DATA TO EXAMINE:
----------------

(** * mullvad-viz: the relay ingestion pipeline and the city-coordinate updater

    A shallow embedding of [tools/fetch-relays.js] (coordinate resolver,
    record normalizer, orchestrator), of [tools/update-city-coords.js]
    (candidates, lookups, city selection and the update loop) and of
    [tools/add-city-coordinate.js].

    JavaScript values are embedded as JSON-shaped data.  Exceptions are
    explicit: every operation that can throw returns a [Res].  The module
    level tables of the source ([cityCoordsFromFile], [countriesMap] and the
    three literal tables) are passed around in a [Tables] record.  The file
    system is a finite map from paths to file contents.

    An object is its list of own properties.  A property read that finds
    no own property goes on to [Object.prototype], whose members
    ([constructor], [toString], [__proto__], ...) are values of their own:
    built-in objects, which JSON text cannot denote. *)

From Stdlib Require Import Floats.SpecFloat Strings.Ascii.
From stdpp Require Import base option list strings pretty gmap sorting.

Set Warnings "-register-all".
Open Scope string_scope.

(** ** Numbers

    A JavaScript number is an IEEE-754 binary64 value.  The pipeline never
    computes with numbers; it tests them ([typeof], truthiness) and passes
    them on. *)

Definition number : Type := spec_float.

Definition NaN : number := S754_nan.
Definition Infinity : number := S754_infinity false.

(** [+0], [-0] and [NaN] are the falsy numbers. *)
Definition num_falsy (n : number) : bool :=
  match n with
  | S754_zero _ | S754_nan => true
  | _ => false
  end.

(** [Number.isFinite]. *)
Definition num_finite (n : number) : bool :=
  match n with
  | S754_zero _ | S754_finite _ _ _ => true
  | _ => false
  end.

(** ** Values *)

Inductive JsVal : Type :=
  | VUndefined
  | VNull
  | VBool (b : bool)
  | VNum (n : number)
  | VStr (s : string)
  | VArr (xs : list JsVal)
  | VObj (props : list (string * JsVal))
  | VBuiltin (name : string).    (* the member [name] of [Object.prototype] *)

Inductive JsType : Type :=
  | TyUndefined | TyObject | TyBoolean | TyNumber | TyString | TyFunction.

Definition typeof (v : JsVal) : JsType :=
  match v with
  | VUndefined => TyUndefined
  | VNull | VArr _ | VObj _ => TyObject
  | VBool _ => TyBoolean
  | VNum _ => TyNumber
  | VStr _ => TyString
  (* [__proto__] reads as [Object.prototype] itself, the other members are
     functions *)
  | VBuiltin name =>
      if String.eqb name "__proto__" then TyObject else TyFunction
  end.

Definition is_number (v : JsVal) : bool :=
  match v with VNum _ => true | _ => false end.

Definition is_boolean (v : JsVal) : bool :=
  match v with VBool _ => true | _ => false end.

Definition is_string (v : JsVal) : bool :=
  match v with VStr _ => true | _ => false end.

(** [ToBoolean]. *)
Definition truthy (v : JsVal) : bool :=
  match v with
  | VUndefined | VNull => false
  | VBool b => b
  | VNum n => negb (num_falsy n)
  | VStr s => negb (String.eqb s EmptyString)
  | VArr _ | VObj _ | VBuiltin _ => true
  end.

(** ** Exceptions *)

Inductive Exn : Type :=
  | TypeError            (* property of null/undefined, call of a non-function *)
  | NetworkError         (* [fetch] rejected *)
  | HttpError            (* [!res.ok] *)
  | IOError              (* [writeFile] rejected *)
  | SyntaxError          (* the body is not JSON *)
  | UnexpectedResponse.  (* the body is not an array *)

Inductive Res (A : Type) : Type :=
  | Ok (a : A)
  | Threw (e : Exn).
Arguments Ok {A} a.
Arguments Threw {A} e.

Global Instance Res_ret : MRet Res := @Ok.
Global Instance Res_bind : MBind Res := λ A B f m,
  match m with
  | Ok a => f a
  | Threw e => Threw e
  end.
Global Instance Res_fmap : FMap Res := λ A B f m,
  match m with
  | Ok a => Ok (f a)
  | Threw e => Threw e
  end.

(** [a || b]: the right operand is evaluated only when the left one is
    falsy. *)
Definition orM (a b : Res JsVal) : Res JsVal :=
  x ← a; if truthy x then Ok x else b.
Infix "|||" := orM (at level 50, left associativity).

----------------

TASK REQUIREMENTS: Retyping every line above exactly is all that is needed.

RESPONSE TO THIS EXERCISE:
(** * mullvad-viz: the relay ingestion pipeline and the city-coordinate updater

    A shallow embedding of [tools/fetch-relays.js] (coordinate resolver,
    record normalizer, orchestrator), of [tools/update-city-coords.js]
    (candidates, lookups, city selection and the update loop) and of
    [tools/add-city-coordinate.js].

    JavaScript values are embedded as JSON-shaped data.  Exceptions are
    explicit: every operation that can throw returns a [Res].  The module
    level tables of the source ([cityCoordsFromFile], [countriesMap] and the
    three literal tables) are passed around in a [Tables] record.  The file
    system is a finite map from paths to file contents.

    An object is its list of own properties.  A property read that finds
    no own property goes on to [Object.prototype], whose members
    ([constructor], [toString], [__proto__], ...) are values of their own:
    built-in objects, which JSON text cannot denote. *)

From Stdlib Require Import Floats.SpecFloat Strings.Ascii.
From stdpp Require Import base option list strings pretty gmap sorting.

Set Warnings "-register-all".
Open Scope string_scope.

(** ** Numbers

    A JavaScript number is an IEEE-754 binary64 value.  The pipeline never
    computes with numbers; it tests them ([typeof], truthiness) and passes
    them on. *)

Definition number : Type := spec_float.

Definition NaN : number := S754_nan.
Definition Infinity : number := S754_infinity false.

(** [+0], [-0] and [NaN] are the falsy numbers. *)
Definition num_falsy (n : number) : bool :=
  match n with
  | S754_zero _ | S754_nan => true
  | _ => false
  end.

(** [Number.isFinite]. *)
Definition num_finite (n : number) : bool :=
  match n with
  | S754_zero _ | S754_finite _ _ _ => true
  | _ => false
  end.

(** ** Values *)

Inductive JsVal : Type :=
  | VUndefined
  | VNull
  | VBool (b : bool)
  | VNum (n : number)
  | VStr (s : string)
  | VArr (xs : list JsVal)
  | VObj (props : list (string * JsVal))
  | VBuiltin (name : string).    (* the member [name] of [Object.prototype] *)

Inductive JsType : Type :=
  | TyUndefined | TyObject | TyBoolean | TyNumber | TyString | TyFunction.

Definition typeof (v : JsVal) : JsType :=
  match v with
  | VUndefined => TyUndefined
  | VNull | VArr _ | VObj _ => TyObject
  | VBool _ => TyBoolean
  | VNum _ => TyNumber
  | VStr _ => TyString
  (* [__proto__] reads as [Object.prototype] itself, the other members are
     functions *)
  | VBuiltin name =>
      if String.eqb name "__proto__" then TyObject else TyFunction
  end.

Definition is_number (v : JsVal) : bool :=
  match v with VNum _ => true | _ => false end.

Definition is_boolean (v : JsVal) : bool :=
  match v with VBool _ => true | _ => false end.

Definition is_string (v : JsVal) : bool :=
  match v with VStr _ => true | _ => false end.

(** [ToBoolean]. *)
Definition truthy (v : JsVal) : bool :=
  match v with
  | VUndefined | VNull => false
  | VBool b => b
  | VNum n => negb (num_falsy n)
  | VStr s => negb (String.eqb s EmptyString)
  | VArr _ | VObj _ | VBuiltin _ => true
  end.

(** ** Exceptions *)

Inductive Exn : Type :=
  | TypeError            (* property of null/undefined, call of a non-function *)
  | NetworkError         (* [fetch] rejected *)
  | HttpError            (* [!res.ok] *)
  | IOError              (* [writeFile] rejected *)
  | SyntaxError          (* the body is not JSON *)
  | UnexpectedResponse.  (* the body is not an array *)

Inductive Res (A : Type) : Type :=
  | Ok (a : A)
  | Threw (e : Exn).
Arguments Ok {A} a.
Arguments Threw {A} e.

Global Instance Res_ret : MRet Res := @Ok.
Global Instance Res_bind : MBind Res := λ A B f m,
  match m with
  | Ok a => f a
  | Threw e => Threw e
  end.
Global Instance Res_fmap : FMap Res := λ A B f m,
  match m with
  | Ok a => Ok (f a)
  | Threw e => Threw e
  end.

(** [a || b]: the right operand is evaluated only when the left one is
    falsy. *)
Definition orM (a b : Res JsVal) : Res JsVal :=
  x ← a; if truthy x then Ok x else b.
Infix "|||" := orM (at level 50, left associativity).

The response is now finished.